🤖 AI Summary
In long-sequence recommendation, linear attention mechanisms are prone to being dominated by repetitive user behaviors due to their compressed recurrent state representation, leading to a phenomenon termed “semantic state sink” that degrades the accuracy of subsequent state retrieval. This work proposes SinkRec, the first framework to formally characterize this issue and address it through a learnable conditional memory mechanism that decouples the storage of collaborative behavior patterns from their dynamic transition modeling. Specifically, repetitive local patterns are externalized as residual quantized codes and reinjected into the system, while a temporal-aware differential gating mechanism, DeltaNet, purifies state read and write operations. Integrating memory-augmented attention with linear computational complexity, SinkRec achieves significant improvements in both recommendation performance and efficiency across multiple public and industrial datasets.
📝 Abstract
Linear attention provides an efficient backbone for long-sequence recommendation by avoiding the quadratic cost of standard Transformers, but its compressed recurrent state can be dominated by repetitive behavior patterns.
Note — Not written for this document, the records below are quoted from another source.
(** * Delivery-Box-Reporter-LoRa: the measurement, report-decision and
      sleep-scheduling core of [src/main.cpp], embedded in Rocq.

    The firmware runs on an ESP8266: [int] is a 32-bit signed integer and
    [unsigned long] a 32-bit unsigned one.  Integers are modelled as [Z] with
    the wrap-around written out.  The globals live in a [World] record that is
    threaded through a small outcome monad; the hardware (millisecond timer,
    range sensor, supply-voltage ADC, LoRa modem) is a record of oracles
    indexed by call counters, so that every call of [millis()] may return a
    value of its own.  Busy-waits take fuel.

    Left out, because they do not touch the modelled state: what is printed
    on the serial console, what is drawn on the OLED display ([show],
    [makeDot]), the LED and the power pins.  The serial console is idle
    ([Serial.available()] is false), so [checkForCommand] does nothing, and
    the initialisation of the display, the sensor and the modem succeeds.

    Beside that core: the start-up of a sensor that may fail
    ([initSensor_retrying]) and the configuration console with input on it
    ([incomingData], [getConfigCommand], [processCommand],
    [checkForCommand_serial]). *)

From Stdlib Require Import ZArith List Bool Lia.
From Stdlib Require Ascii String.
Import ListNotations.
Import Ascii.AsciiSyntax String.StringSyntax.
Delimit Scope char_scope with char.
Delimit Scope string_scope with string.
Local Open Scope Z_scope.

(** ** Machine arithmetic *)

(** Value of an [unsigned long] (32 bits) after wrap-around. *)
Definition wrap32 (z : Z) : Z := z mod 2 ^ 32.

(** Value of a [uint16_t] after wrap-around. *)
Definition wrap16 (z : Z) : Z := z mod 2 ^ 16.

(** ** Constants of [delivery_reporter_lora.h] *)

Definition VALID_SETTINGS_FLAG : Z := 0xDAB0.
Definition DEFAULT_SLEEP_TIME : Z := 0.
Definition DEFAULT_LORA_TARGET_ADDRESS : Z := 1.
Definition DEFAULT_LORA_ADDRESS : Z := 3.
Definition DEFAULT_LORA_NETWORK_ID : Z := 18.
Definition DEFAULT_LORA_BAND : Z := 915000000.
Definition DEFAULT_LORA_POWER : Z := 22.
Definition DEFAULT_LORA_SPREADING_FACTOR : Z := 8.
Definition DEFAULT_LORA_BANDWIDTH : Z := 7.
Definition DEFAULT_LORA_CODING_RATE : Z := 1.
Definition DEFAULT_LORA_PREAMBLE : Z := 12.
Definition DEFAULT_LORA_BAUD_RATE : Z := 115200.
Definition PUBLISH_DELAY : Z := 400.
Definition FULL_BATTERY_COUNT : Z := 3686.
Definition FULL_BATTERY_VOLTS : Z := 412.
Definition ONE_HOUR : Z := 3600000.
Definition SAMPLE_COUNT : nat := 5.

(** ** Data model *)

(** The [conf] struct kept in EEPROM. *)
Record conf : Type := mkConf {
  validConfig : Z;
  mindistance : Z;
  maxdistance : Z;
  sleeptime : Z;
  debug : bool;
  displayenabled : bool;
  invertdisplay : bool;
  loRaTargetAddress : Z;
  loRaAddress : Z;
  loRaNetworkID : Z;
  loRaBand : Z;
  loRaSpreadingFactor : Z;
  loRaBandwidth : Z;
  loRaCodingRate : Z;
  loRaPreamble : Z;
  loRaBaudRate : Z;
  loRaPower : Z
}.

(** The [MY_RTC] struct kept in battery-backed RTC memory. *)
Record MY_RTC : Type := mkRtc {
  nextHealthReportTime : Z;
  rtc : Z;
  wasPresent : bool;
  presentReported : bool;
  absentReported : bool;
  rssi : Z
}.

(** The member initialisers of [MY_RTC]. *)
Definition MY_RTC_init : MY_RTC :=
  {| nextHealthReportTime := 0; rtc := 0; wasPresent := false;
     presentReported := false; absentReported := false; rssi := -99 |}.

Definition set_nextHealthReportTime (v : Z) (r : MY_RTC) : MY_RTC :=
  {| nextHealthReportTime := v; rtc := rtc r; wasPresent := wasPresent r;
     presentReported := presentReported r; absentReported := absentReported r;
     rssi := rssi r |}.

Definition set_rtc (v : Z) (r : MY_RTC) : MY_RTC :=
  {| nextHealthReportTime := nextHealthReportTime r; rtc := v;
     wasPresent := wasPresent r; presentReported := presentReported r;
     absentReported := absentReported r; rssi := rssi r |}.

Definition set_wasPresent (v : bool) (r : MY_RTC) : MY_RTC :=
  {| nextHealthReportTime := nextHealthReportTime r; rtc := rtc r;
     wasPresent := v; presentReported := presentReported r;
     absentReported := absentReported r; rssi := rssi r |}.

Definition set_presentReported (v : bool) (r : MY_RTC) : MY_RTC :=
  {| nextHealthReportTime := nextHealthReportTime r; rtc := rtc r;
     wasPresent := wasPresent r; presentReported := v;
     absentReported := absentReported r; rssi := rssi r |}.

Definition set_absentReported (v : bool) (r : MY_RTC) : MY_RTC :=
  {| nextHealthReportTime := nextHealthReportTime r; rtc := rtc r;
     wasPresent := wasPresent r; presentReported := presentReported r;
     absentReported := v; rssi := rssi r |}.

(** The JSON document handed to the modem.  [battery] is the voltage in
    hundredths of a volt (the integer [vcc] of [convertToVoltage]); the
    firmware divides it by 100.0 when it fills the document. *)
Record ReportRecord : Type := mkReport {
  r_distance : Z;
  r_battery : Z;
  r_isPresent : bool
}.

(** What the device does to the outside world, in order. *)
Inductive Event : Type :=
| EvRange (raw : Z)                                    (* one sensor reading *)
| EvSend (target : Z) (msg : ReportRecord) (ok : bool) (* one lora.send *)
| EvSaveRTC (saved : MY_RTC)                           (* system_rtc_mem_write *)
| EvDeepSleep (usecs : Z)                              (* ESP.deepSleep *)
| EvRestart.                                           (* ESP.restart *)

(** The hardware, as oracles.  [millis_at k n] is what the [n]-th call of
    [millis()] returns during the [k]-th power-up; the other oracles are
    indexed by the number of earlier calls. *)
Record Env : Type := mkEnv {
  millis_at : nat -> nat -> Z;
  range_at : nat -> Z;
  vcc_at : nat -> Z;
  send_at : nat -> bool
}.

(** The globals of [main.cpp], the RTC memory, the oracle cursors and the
    trace of effects.  [settings] stands for the EEPROM image as well: every
    modelled write to it is followed by [saveSettings], and every boot reloads
    it with [EEPROM.get]. *)
Record World : Type := mkWorld {
  settings : conf;
  settingsAreValid : bool;
  doneTimestamp : Z;
  isPresent : bool;
  distance : Z;
  myRtc : MY_RTC;
  rtcmem : MY_RTC;
  nwake : nat;
  nmillis : nat;
  nrange : nat;
  nvcc : nat;
  nsend : nat;
  trace : list Event
}.

Definition set_settings (v : conf) (w : World) : World :=
  mkWorld v (settingsAreValid w) (doneTimestamp w) (isPresent w) (distance w)
          (myRtc w) (rtcmem w) (nwake w) (nmillis w) (nrange w) (nvcc w)
          (nsend w) (trace w).

Definition set_settingsAreValid (v : bool) (w : World) : World :=
  mkWorld (settings w) v (doneTimestamp w) (isPresent w) (distance w)
          (myRtc w) (rtcmem w) (nwake w) (nmillis w) (nrange w) (nvcc w)
          (nsend w) (trace w).

Definition set_doneTimestamp (v : Z) (w : World) : World :=
  mkWorld (settings w) (settingsAreValid w) v (isPresent w) (distance w)
          (myRtc w) (rtcmem w) (nwake w) (nmillis w) (nrange w) (nvcc w)
          (nsend w) (trace w).

Definition set_isPresent (v : bool) (w : World) : World :=
  mkWorld (settings w) (settingsAreValid w) (doneTimestamp w) v (distance w)
          (myRtc w) (rtcmem w) (nwake w) (nmillis w) (nrange w) (nvcc w)
          (nsend w) (trace w).

Definition set_distance (v : Z) (w : World) : World :=
  mkWorld (settings w) (settingsAreValid w) (doneTimestamp w) (isPresent w) v
          (myRtc w) (rtcmem w) (nwake w) (nmillis w) (nrange w) (nvcc w)
          (nsend w) (trace w).

Definition set_myRtc (v : MY_RTC) (w : World) : World :=
  mkWorld (settings w) (settingsAreValid w) (doneTimestamp w) (isPresent w)
          (distance w) v (rtcmem w) (nwake w) (nmillis w) (nrange w) (nvcc w)
          (nsend w) (trace w).

Definition set_rtcmem (v : MY_RTC) (w : World) : World :=
  mkWorld (settings w) (settingsAreValid w) (doneTimestamp w) (isPresent w)
          (distance w) (myRtc w) v (nwake w) (nmillis w) (nrange w) (nvcc w)
          (nsend w) (trace w).

Definition set_nmillis (v : nat) (w : World) : World :=
  mkWorld (settings w) (settingsAreValid w) (doneTimestamp w) (isPresent w)
          (distance w) (myRtc w) (rtcmem w) (nwake w) v (nrange w) (nvcc w)
          (nsend w) (trace w).

Definition set_nrange (v : nat) (w : World) : World :=
  mkWorld (settings w) (settingsAreValid w) (doneTimestamp w) (isPresent w)
          (distance w) (myRtc w) (rtcmem w) (nwake w) (nmillis w) v (nvcc w)
          (nsend w) (trace w).

Definition set_nvcc (v : nat) (w : World) : World :=
  mkWorld (settings w) (settingsAreValid w) (doneTimestamp w) (isPresent w)
          (distance w) (myRtc w) (rtcmem w) (nwake w) (nmillis w) (nrange w) v
          (nsend w) (trace w).

Definition set_nsend (v : nat) (w : World) : World :=
  mkWorld (settings w) (settingsAreValid w) (doneTimestamp w) (isPresent w)
          (distance w) (myRtc w) (rtcmem w) (nwake w) (nmillis w) (nrange w)
          (nvcc w) v (trace w).

Definition emit (e : Event) (w : World) : World :=
  mkWorld (settings w) (settingsAreValid w) (doneTimestamp w) (isPresent w)
          (distance w) (myRtc w) (rtcmem w) (nwake w) (nmillis w) (nrange w)
          (nvcc w) (nsend w) (trace w ++ [e]).

(** ** The outcome monad

    A call either returns ([Done]), stops the processor for good
    ([Stopped]: deep sleep or restart, the last event of the trace says
    which), or is still busy-waiting when the fuel runs out ([Timeout]). *)
Inductive outcome (A : Type) : Type :=
| Done (a : A) (w : World)
| Stopped (w : World)
| Timeout.
Arguments Done {A} a w.
Arguments Stopped {A} w.
Arguments Timeout {A}.

Definition M (A : Type) : Type := World -> outcome A.

Definition ret {A : Type} (a : A) : M A := fun w => Done a w.

Definition bind {A B : Type} (m : M A) (k : A -> M B) : M B :=
  fun w => match m w with
           | Done a w' => k a w'
           | Stopped w' => Stopped w'
           | Timeout => Timeout
           end.

Definition gets {A : Type} (f : World -> A) : M A := fun w => Done (f w) w.
Definition modify (f : World -> World) : M unit := fun w => Done tt (f w).
Definition stop {A : Type} : M A := fun w => Stopped w.

Declare Scope fw_scope.
Delimit Scope fw_scope with fw.
Notation "x <- m ;; k" := (bind m (fun x => k))
  (at level 61, m at next level, right associativity) : fw_scope.
Notation "m ;; k" := (bind m (fun _ => k))
  (at level 61, right associativity) : fw_scope.
Local Open Scope fw_scope.

(** C's [for (i = start; i < start + count; i++) s = body i s]. *)
Fixpoint for_ {St : Type} (count : nat) (i : nat) (body : nat -> St -> St)
         (s : St) : St :=
  match count with
  | O => s
  | S c => for_ c (S i) body (body i s)
  end.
We identify this phenomenon as semantic state sink, where recurring semantics over-occupy the recurrent state and bias subsequent readouts. To mitigate semantic state sink, we propose SinkRec, a hybrid memory-transition looped architecture that decouples collaborative behavioral pattern storage from dynamic transition modeling. SinkRec externalizes recurring local patterns into a learnable conditional memory through residual vector quantization, reinjects the retrieved codes, and exposes memory key-value pairs to the attention block. It further introduces Temporal-Aware State-Relation Differential Gated DeltaNet (TDGD), which uses memory to purify recurrent writing and reading by suppressing memory-covered updates and removing memory-aligned readout responses. This design turns recurring semantics from state-competing signals into memory-retrievable patterns, allowing the recurrent state to focus on dynamic transitions and alleviating semantic state sink with linear-time efficiency. Experiments on public and industrial datasets demonstrate the effectiveness and efficiency of SinkRec.